Day 3-5: Chobe National Park
From your campsite at Victoria Falls, head across the border into Botswana. The border town here is Kasane, it’s the northern entrance to the magnificent Chobe National Park of Botswana. The Chobe National Park was established in 1968 as Botswana first National Park on a site that has long been recognized as a unique wildlife zone. The highlight of this park is its elephant population. With a current estimated population of around 120,000, Chobe National Park has the largest concentration of Elephants in Africa. A river cruise on the Chobe gives an unmatched sight of hundreds and hundreds of elephants all at once having a drink before sunset.
Day 6: Maun
Head out of the Chobe National Park through its western end; go south-western; your destination is Maun. Your safari should involve mixing with people that is why this city should be your next stopover, at least for a day. Many tourists merely use Maun as a transit point, however, exploring the traditional villages along the western fringes of the Okavango Delta, in the panhandle area, is worth the time and effort, and if you do, it just might be the real highlight of your travels in Botswana.
Day 7-10: Okavango Delta
The lure of this area is so much I doubt if a day will do. Anyway, how long you stay is up to you. One thing is sure, Okavango Delta says: “your trip in Botswana is incomplete with me!” The rationale is simple; the Delta is incredible and unique. The Okavango River empties onto an open land, flooding the savannah and creating an immense oasis spreading about 6500sq. miles. Okavango Delta is listed among the seven wonders of Africa and is the 1000th site on UNESCO’s World Heritage Site. Various species of African wildlife, including some of the world’s most endangered large mammal, such as the cheetah, white rhinoceros, black rhinoceros, as well as lions, hippos, African wild dogs, water antelope, etc. find abode around the Delta.

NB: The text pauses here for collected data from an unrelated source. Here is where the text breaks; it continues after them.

(** * Risk scoring and nowcast analytics: a shallow embedding

The development follows the JavaScript sources module by module:

- [Nowcast]   : src/nowcastEngine.js   (trend history, rising streak, escalation)
- [Matcher]   : src/utils/reservoirMatcher.js
- [Analytics] : src/analyticsEngine.js (risk formula, risk bands, high-risk zones)
- [RiskEngine]: src/riskEngine.js      (top-level assessment)
- [OpenMeteo], [Usgs], [ReservoirCollector] : the collectors, as far as
  the assessment depends on what they resolve to
- [Routes]    : src/api/routes.js      (the alert history of the run-check handler)

Numbers.  Scores that the code produces with [Math.round] are integers
and are modelled in [Z].  The arithmetic of the feature normalisers is
modelled exactly, in [Q]; the logistic curve needs [Math.exp] and is
modelled with the real exponential.  IEEE rounding, overflow to
[Infinity] and the last-bit behaviour of [Math.exp] are outside the
model; the values JavaScript treats specially when it reads a field
([undefined], [null], [NaN], the infinities) are inside it. *)

From Stdlib Require Import ZArith QArith Qminmax Qround Qabs Reals Qreals Lra Lqa Lia.
From Stdlib Require Import List Sorted Permutation String Ascii.
From stdpp Require Import base gmap list strings pretty.

Open Scope Z_scope.

(** ** JavaScript values and primitives used by the sources *)
Module JS.

(** The result of [Number(v)]: a finite number or one of the three
    non-finite doubles. *)
Inductive number :=
| Fin (q : Q)
| NaN
| PosInfinity
| NegInfinity.

(** What a numeric field of an input object may hold. *)
Inductive value :=
| Undefined
| Null
| Num (n : number).

(** [Number(v)]: [undefined] gives [NaN], [null] gives 0. *)
Definition toNumber (v : value) : number :=
  match v with
  | Undefined => NaN
  | Null => Fin 0
  | Num n => n
  end.

(** [a ?? b]. *)
Definition nullish (a b : value) : value :=
  match a with
  | Undefined | Null => b
  | Num _ => a
  end.

(** [Number.isFinite(Number(v)) ? Number(v) : null]. *)
Definition finiteOrNull (v : value) : option Q :=
  match toNumber v with
  | Fin q => Some q
  | _ => None
  end.

Definition Qleb (x y : Q) : bool := Qle_bool x y.
Definition Qltb (x y : Q) : bool := negb (Qle_bool y x).

(** [Math.max(min, Math.min(max, value))] on finite numbers. *)
Definition clamp (v lo hi : Q) : Q := Qmax lo (Qmin hi v).

(** [Math.round]: the nearest integer, halves towards +infinity. *)
Definition round (x : Q) : Z := Qfloor (x + (1 # 2)).

(** The same two on real numbers, for the output of the logistic curve. *)
Definition clampR (v lo hi : R) : R := Rmax lo (Rmin hi v).
Definition roundR (x : R) : Z := Zfloor (x + / 2).

(** *** ASCII strings *)

Definition code (c : ascii) : nat := nat_of_ascii c.

Definition is_upper (c : ascii) : bool := (65 <=? code c)%nat && (code c <=? 90)%nat.
Definition is_lower (c : ascii) : bool := (97 <=? code c)%nat && (code c <=? 122)%nat.
Definition is_digit (c : ascii) : bool := (48 <=? code c)%nat && (code c <=? 57)%nat.
(** [\s] restricted to ASCII: tab, line feed, vertical tab, form feed,
    carriage return, space. *)
Definition is_space (c : ascii) : bool :=
  ((9 <=? code c)%nat && (code c <=? 13)%nat) || (code c =? 32)%nat.

Definition lower_char (c : ascii) : ascii :=
  if is_upper c then ascii_of_nat (code c + 32) else c.

Fixpoint map_string (f : ascii -> ascii) (s : string) : string :=
  match s with
  | EmptyString => EmptyString
  | String c rest => String (f c) (map_string f rest)
  end.

Definition toLowerCase (s : string) : string := map_string lower_char s.

(** [s.includes(t)]. *)
Fixpoint includes (s t : string) : bool :=
  String.prefix t s ||
  match s with
  | EmptyString => false
  | String _ rest => includes rest t
  end.

(** [s.split(' ')]: always at least one piece. *)
Fixpoint split_space (s : string) (piece : string) : list string :=
  match s with
  | EmptyString => [piece]
  | String c rest =>
      if (code c =? 32)%nat then piece :: split_space rest EmptyString
      else split_space rest (piece +:+ String c EmptyString)
  end.

(** [s.trim()]. *)
Fixpoint trimStart (s : string) : string :=
  match s with
  | String c rest => if is_space c then trimStart rest else s
  | EmptyString => EmptyString
  end.

Fixpoint trimEnd (s : string) : string :=
  match s with
  | EmptyString => EmptyString
  | String c rest =>
      match trimEnd rest with
      | EmptyString => if is_space c then EmptyString else String c EmptyString
      | rest' => String c rest'
      end
  end.

Definition trim (s : string) : string := trimEnd (trimStart s).

End JS.

(** ** src/utils/reservoirMatcher.js *)
Module Matcher.
Import JS.

(** A monitored location, one entry of data/dams.json.  An absent name
    or state is the empty string, which is what [value || ''] makes of
    it. *)
Record Dam := {
  dam_name : string;
  dam_state : string;
  lat : Q;
  lon : Q
}.

(** One normalised reservoir record. *)
Record Reservoir := {
  name : string;
  state : string;
  level_pct : value;
  inflow : value;
  outflow : value
}.

(** [.replace(/[^a-z0-9\s]/g, ' ')]. *)
Definition blank_other (c : ascii) : ascii :=
  if is_lower c || is_digit c || is_space c then c else " "%char.

Fixpoint all_digits (s : string) : bool :=
  match s with
  | EmptyString => true
  | String c rest => is_digit c && all_digits rest
  end.

(** The alternatives of [(dam|reservoir|barrage|project|lake|rl\d+|ph|bbmb)]. *)
Definition is_generic_word (w : string) : bool :=
  String.eqb w "dam" || String.eqb w "reservoir" || String.eqb w "barrage" ||
  String.eqb w "project" || String.eqb w "lake" ||
  match w with
  | String "r" (String "l" (String d ds)) => is_digit d && all_digits ds
  | _ => false
  end ||
  String.eqb w "ph" || String.eqb w "bbmb".

Definition flush_word (w : string) : string :=
  if is_generic_word w then " "%string else w.

(** [.replace(/\b(...)\b/g, ' ')] on a string of lower-case letters,
    digits and white space: there a word boundary is an end of a maximal
    run of letters and digits, so a match is a whole run. [word] is the
    run read so far. *)
Fixpoint replace_generic (s : string) (word : string) : string :=
  match s with
  | EmptyString => flush_word word
  | String c rest =>
      if is_lower c || is_digit c
      then replace_generic rest (word +:+ String c EmptyString)
      else flush_word word +:+ String c (replace_generic rest EmptyString)
  end.

(** [.replace(/\s+/g, ' ')]. *)
Fixpoint collapse_spaces (s : string) (in_run : bool) : string :=
  match s with
  | EmptyString => EmptyString
  | String c rest =>
      if is_space c
      then (if in_run then collapse_spaces rest true
            else String " " (collapse_spaces rest true))
      else String c (collapse_spaces rest false)
  end.

Definition normalizeText (v : string) : string :=
  trim (collapse_spaces
          (replace_generic (map_string blank_other (toLowerCase v)) EmptyString)
          false).

Definition tokens (v : string) : list string :=
  let text := normalizeText v in
  if String.eqb text "" then []
  else filter (fun t => (2 <? String.length t)%nat = true) (split_space text EmptyString).

(** [jaccardScore]: the two [Set]s are lists without duplicates. *)
Definition jaccardScore (a b : string) : Q :=
  let A := remove_dups (tokens a) in
  let B := remove_dups (tokens b) in
  if (length A =? 0)%nat || (length B =? 0)%nat then 0%Q
  else
    let intersection := length (filter (fun item => item ∈ B) A) in
    let union := length (remove_dups (A ++ B)) in
    if (union =? 0)%nat then 0%Q
    else (inject_Z (Z.of_nat intersection) / inject_Z (Z.of_nat union))%Q.

Definition DAM_ALIASES : list (string * list string) :=
  [ ("tehri dam", ["tehri"]);
    ("bhakra nangal dam", ["bhakra"; "bhakra dam"]);
    ("hirakud dam", ["hirakud"]);
    ("sardar sarovar dam", ["sardar sarovar"]);
    ("nagarjuna sagar dam", ["nagarjuna sagar"]);
    ("srisailam dam", ["srisailam"]);
    ("idukki dam", ["idukki"]);
    ("koyna dam", ["koyna"]);
    ("indira sagar dam", ["indira sagar"; "narmada sagar"]);
    ("krishna raja sagara", ["krishna raja sagar"; "krs"]);
    ("mettur dam", ["mettur"]);
    ("maithon dam", ["maithon"]);
    ("panchet dam", ["panchet"]);
    ("ukai dam", ["ukai"]);
    ("pong dam", ["pong"]);
    ("pandoh dam", ["pandoh"]);
    ("chamera dam", ["chamera"]);
    ("gumti dam", ["gumti"]);
    ("ramganga dam", ["ramganga"]);
    ("nizam sagar", ["nizam sagar"; "nizamsagar"]);
    ("singur dam", ["singur"]);
    ("kadana dam", ["kadana"]);
    ("dantiwada dam", ["dantiwada"]);
    ("umiam lake dam", ["umiam"; "umiam lake"]) ]%string.

(** [DAM_ALIASES[key] || []], for the keys the table itself has. *)
Fixpoint aliases_of (key : string) (table : list (string * list string)) : list string :=
  match table with
  | [] => []
  | (k, v) :: rest => if String.eqb k key then v else aliases_of key rest
  end.

Definition getCandidateNames (damName : string) : list string :=
  let key := toLowerCase damName in
  let aliases := aliases_of key DAM_ALIASES in
  filter (fun n => String.eqb n "" = false) (damName :: aliases).

(** The body of the loop over [damNames] in [scoreReservoirMatch]. *)
Definition nameStep (reservoirName : string) (bestNameScore : Q) (nm : string) : Q :=
  let sc := jaccardScore nm reservoirName in
  let best1 := if Qltb bestNameScore sc then sc else bestNameScore in
  let normDam := normalizeText nm in
  let normRes := normalizeText reservoirName in
  if negb (String.eqb normDam "") && negb (String.eqb normRes "") &&
     (includes normRes normDam || includes normDam normRes)
  then Qmax best1 0.9
  else best1.

Definition stateBonus (dam : Dam) (reservoir : Reservoir) : Q :=
  let damState := normalizeText (dam_state dam) in
  let reservoirState := normalizeText (state reservoir) in
  if negb (String.eqb damState "") && negb (String.eqb reservoirState "") &&
     String.eqb damState reservoirState
  then 0.2 else 0.

Definition bestNameScore (dam : Dam) (reservoir : Reservoir) : Q :=
  fold_left (nameStep (name reservoir)) (getCandidateNames (dam_name dam)) 0%Q.

Definition scoreReservoirMatch (dam : Dam) (reservoir : Reservoir) : Q :=
  (bestNameScore dam reservoir + stateBonus dam reservoir)%Q.

(** The name similarity in the words of the specification (section 4.2,
    step 2): the maximum, over the name variants of the location, of the
    token-set similarity and of 0.9 when one normalised name contains the
    other.  [bestNameScore] above is the loop of the source; the two are
    compared in [bestNameScore_spec]. *)
Definition eitherIncludes (a b : string) : bool :=
  negb (String.eqb (normalizeText a) "") && negb (String.eqb (normalizeText b) "") &&
  (includes (normalizeText b) (normalizeText a) || includes (normalizeText a) (normalizeText b)).

Definition variantScore_spec (reservoirName nm : string) : Q :=
  Qmax (jaccardScore nm reservoirName) (if eitherIncludes nm reservoirName then 0.9 else 0).

Definition nameSimilarity_spec (dam : Dam) (reservoir : Reservoir) : Q :=
  fold_right Qmax 0%Q
    (map (variantScore_spec (name reservoir)) (getCandidateNames (dam_name dam))).

(** [{ ...best, match_score }]; [best] is still [null] when no candidate
    scored above 0. *)
Record Match := {
  best : option Reservoir;
  match_score : Q
}.

Definition minScore_default : Q := 0.45.

(** The body of the loop over [reservoirLevels]. *)
Definition bestStep (dam : Dam) (acc : option Reservoir * Q) (reservoir : Reservoir)
    : option Reservoir * Q :=
  let sc := scoreReservoirMatch dam reservoir in
  if Qltb (snd acc) sc then (Some reservoir, sc) else acc.

Definition matchReservoirToDam (dam : option Dam) (reservoirLevels : list Reservoir)
    (minScore : Q) : option Match :=
  match dam, reservoirLevels with
  | None, _ => None
  | Some _, [] => None
  | Some d, _ =>
      let '(b, bestScore) := fold_left (bestStep d) reservoirLevels (None, 0%Q) in
      if Qltb bestScore minScore then None
      else Some {| best := b;
                   match_score := (inject_Z (round (bestScore * 100)) / 100)%Q |}
  end.

End Matcher.

(** ** src/analyticsEngine.js *)
Module Analytics.
Import JS.

(** [safeNum(value, fallback = 0)]. *)
Definition safeNum (v : value) (fallback : number) : number :=
  match toNumber v with
  | Fin q => Fin q
  | _ => fallback
  end.

(** [safeNum(value)] with the default fallback is always finite. *)
Definition safeNum0 (v : value) : Q :=
  match safeNum v (Fin 0) with
  | Fin q => q
  | _ => 0%Q
  end.

(** [100 / (1 + Math.exp(-z))]. *)
Definition sigmoidTo100 (v center steepness : R) : R :=
  let z := (steepness * (v - center))%R in
  (100 / (1 + exp (- z)))%R.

Day 11-12: Etosha National Park
One thing is sure, at Etosha, you are guaranteed of game sighting. This is Namibia’s premier nature and wildlife reserve. The site is around the Etosha Pan, it throngs with a large variety of animal, and bird life. Its navigable road network makes even its most remote areas accessible. At Etosha NP, Keep an eye out for the striking Oryx and Springbok as these are endemic to desert National Parks. If you are passing the night here—and I suggest you do, after dinner, head out to the waterhole, get somewhere to sit and observe nature; you might be lucky enough to see the animals come to drink.
Day 13-14: Swakopmund
It’s almost time to go home, hit the resort town of Swakopmund on the Atlantic coast. The town offers a European feel and its beaches are nice. The lovely beach here make for a great relaxing walk – though bathing in the ocean waters may be somewhat chilly.
The intriguing Namib Desert and eerie Skeleton Coast are close to Swakopmund for the adventurous to visit. Anyway, what you do after hitting Swakopmund is totally up to you!